Mama tersenyum mendengar hal itu.


Dan aku dapat membaca pikirannya beliau alan menanyakan hal yang aku tidak suka.

“Ikut mama arisan yuk,nduk!”


Dengan lemas aku menjawab,”Kapan ma?”

“Sore ini jam 3. Sekalian mama mau ke rumah tante Olive.”jawab mama dengan cahaya
dimatanya agar dapat menarik aku untuk menjawab ya.

“Males ma. Tris mau istirahat aja.”

“Males kenapa sih Tris?”tanya mama dengan nada meninggi.

“Males ditanyain ibu-ibu. Males ditawarin jadi menantu. Males pergi kemana-mana.”jawabku
dengan dingin

“Oh. Ya udah. Mama berangkat jam 2 siang kalau kamu berubah pikiran. Kalo menurut mama
sih, mending kamu ikut. Siapa tau nambah relasi dan kamu bisa dijadiin kepala rumah
sakit.”jawab mama yang bangun dari kasur dan meninggalkan kamar tidurku.

Aku hanya terdiam oleh ucapan mama saat itu. Pikiranku berputar seiring dengan ide yang
mengalir.

Teman arisan mama salah satunya tante Olive adalah pengusaha export furniture berbahan dasar
kayu Jati yang cukup berkuasa di daerah Jepara. Selain itu,ibu-ibu sosialita lainnya yang
mendekati mama tidak memiliki masalah akan perihal menghamburkan uang. Tante Inez istri
dari pengusaha tekstil yang sukses di Singapore sama halnya dengan tante Rossa yang memiliki
omset sampai 50 miliar dari hasil butik batik modernnya di Jakarta.
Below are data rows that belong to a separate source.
(** The fields of a load or store of several registers. *)
Record multiple_fields (w : Z) (d : darm_t) : Prop := {
  mf_typed : typed d;
  mf_list : d F_reglist = w .& 65535;
  mf_Rn : d F_Rn = field w 16 15;
  mf_Rt : d F_Rt = -1;
  mf_S : d F_S = B_INVLD;
  mf_cond : d F_cond = field w 28 15;
  mf_label : one_of (d F_instr) (if bit w 20 then load_labels else store_labels) = true;
}.

Lemma one_of_In i l : one_of i l = true ↔ i ∈ l.
Proof.
  unfold one_of. rewrite existsb_exists, list_elem_of_In. split; [|intros H; exists i; by rewrite Z.eqb_refl].
  intros (x & Hx & ->%Z.eqb_eq). done.
Qed.

Lemma disasm_multiple w :
  field w 28 15 ≠ 15 → multiple w = true →
  ∃ d, darm_armv7_disasm shl_32 w = Some (0, d) ∧ multiple_fields w d.
Proof.
  intros Hc Hm. unfold darm_armv7_disasm. cbv zeta. fold (start_of w). rewrite start_cond.
  rewrite (proj2 (Z.eqb_neq _ C_UNCOND) Hc), cond_multiple, by_type_multiple by (done || by apply table_multiple).
  pose proof (proj2 (table_multiple w) Hm) as Hl.
  unfold disas_ldstregs. cbn [mbind option_bind]. cbv zeta. change (0 <? 0) with false. cbv iota.
  set (d0 := assign _ (assign _ _)). eexists. split; [reflexivity|].
  assert (H0 : multiple_fields w d0).
  { split; try done. unfold d0. apply assign_typed; [|apply assign_typed; [|apply start_good]].
    - repeat (apply Forall_cons; split; [cbn [fst snd in_range]; first [exact I|unfold BITMSK_16; range]|]). apply Forall_nil. done.
    - repeat (apply Forall_cons; split; [exact I|]). by apply Forall_nil. }
  clearbody d0.
  assert (Hst : ∀ d, multiple_fields w d → multiple_fields w (<[F_shift_type := S_INVLD]> d)).
  { intros d [Ht ? ? ? ? ? ?]. split; rewrite ?insert_other by done; try done. apply insert_typed; [simpl; unfold S_INVLD; lia|done]. }
  assert (Hin : ∀ d l, multiple_fields w d → one_of l (if bit w 20 then load_labels else store_labels) = true →
    multiple_fields w (<[F_instr := l]> d)).
  { intros d l [Ht ? ? ? ? ? ?] Hl'. split; [by apply insert_typed|..|by rewrite fn_lookup_insert]; by rewrite insert_other. }
  set (d1 := if (d0 F_instr =? I_LDM) && _ && _ then _ else _).
  assert (H1 : multiple_fields w d1).
  { pose proof (mf_label _ _ H0) as Hl0. unfold d1. clear d1. destruct (Z.eqb_spec (d0 F_instr) I_LDM) as [E|_].
    - rewrite E in Hl0. destruct (bit w 20); [|discriminate Hl0]. rewrite E. change (I_LDM =? I_STMDB) with false.
      cbn [andb]. destruct (_ && _); [by apply Hin|exact H0].
    - cbn [andb]. destruct (Z.eqb_spec (d0 F_instr) I_STMDB) as [E|_]; [|exact H0].
      rewrite E in Hl0. destruct (bit w 20); [discriminate Hl0|]. cbn [andb]. destruct (_ && _); [by apply Hin|exact H0]. }
  clearbody d1. destruct (_ && _); [by apply Hst|exact H1].
Qed.
End Disasm.

(** ** Register lists *)

(** The registers of a mask, in ascending order. *)
Definition registers (l : Z) : list Z := filter (λ i, Z.testbit l i = true) (seqZ 0 16).

Definition clear_below (l k : Z) : Prop := ∀ i, 0 ≤ i < k → Z.testbit l i = false.

Lemma ctz_pos_ok p : 0 ≤ ctz_pos p ∧ Z.testbit (Zpos p) (ctz_pos p) = true ∧ clear_below (Zpos p) (ctz_pos p).
Proof.
  induction p as [p IH|p IH|]; simpl ctz_pos; [split; [lia|]; split; [done|]; intros i; lia| |split; [lia|]; split; [done|]; intros i; lia].
  destruct IH as (H0 & H1 & H2). split; [lia|]. change (Zpos p~0) with (2 * Zpos p). split; [by rewrite Z.add_1_r, Z.double_bits_succ|].
  intros i Hi. destruct (decide (i = 0)) as [->|]; [apply Z.testbit_even_0|]. replace i with (Z.succ (i - 1)) by lia.
  rewrite Z.double_bits_succ. apply H2. lia.
Qed.

Lemma small_bit l i : 0 ≤ l < 2 ^ 16 → Z.testbit l i = true → 0 ≤ i < 16.
Proof.
  intros Hl Hi. destruct (Z_lt_dec i 0) as [|H0]; [by rewrite Z.testbit_neg_r in Hi|]. split; [lia|].
  destruct (Z_lt_dec i 16); [done|]. rewrite (proj1 (Z.bounded_iff_bits_nonneg' 16 l ltac:(lia) ltac:(lia)) Hl i ltac:(lia)) in Hi. done.
Qed.

Section Lists.
Context (ctz_0 : Z) (Hctz : 16 < ctz_0).

Lemma ctz_ok l : 0 < l < 2 ^ 16 → Z.testbit l (ctz ctz_0 l) = true ∧ clear_below l (ctz ctz_0 l) ∧ 0 ≤ ctz ctz_0 l < 16.
Proof.
  intros Hl. destruct l as [|p|]; [lia| |lia]. destruct (ctz_pos_ok p) as (H0 & H1 & H2). split; [done|]. split; [done|].
  apply (small_bit (Zpos p)); [lia|done].
Qed.

Lemma clear_bit l r i : 0 ≤ r → 0 ≤ i → Z.testbit (l .& Z.lnot (1 .<< r)) i = Z.testbit l i && negb (i =? r).
Proof.
  intros Hr Hi. rewrite Z.land_spec, Z.lnot_spec by done. f_equal. f_equal. rewrite Z.shiftl_1_l, Z.pow2_bits_eqb by done.
  apply Z.eqb_sym.
Qed.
Pendapatku,hanya dua orang yang memiliki hidup sederhana di kalangan teman arisan mama.
Tante Rizka contohnya. Beliau merupakan social climber yang menjadi istri seorang pilot dan
Tante Emmy seorang dokter spesialis kulit dan kelamin yang lumayan exist di Bandung.

Dari beberapa tokoh di atas, tidak ada wanita yang aku jadikan role model.
Mereka semua tidak lebih baik dari mama.

Materialistik,dangkal,tinggi hati dan munafik adalah stereotipe wanita-wanita yang menjadi


teman bermain mama. Aku tidak menyukai mereka.

Tetapi lain halnya dengan Val.


Val dekat sekali dengan tante Rizka.
Itu yang menyadarkan aku mengapa kami berbeda.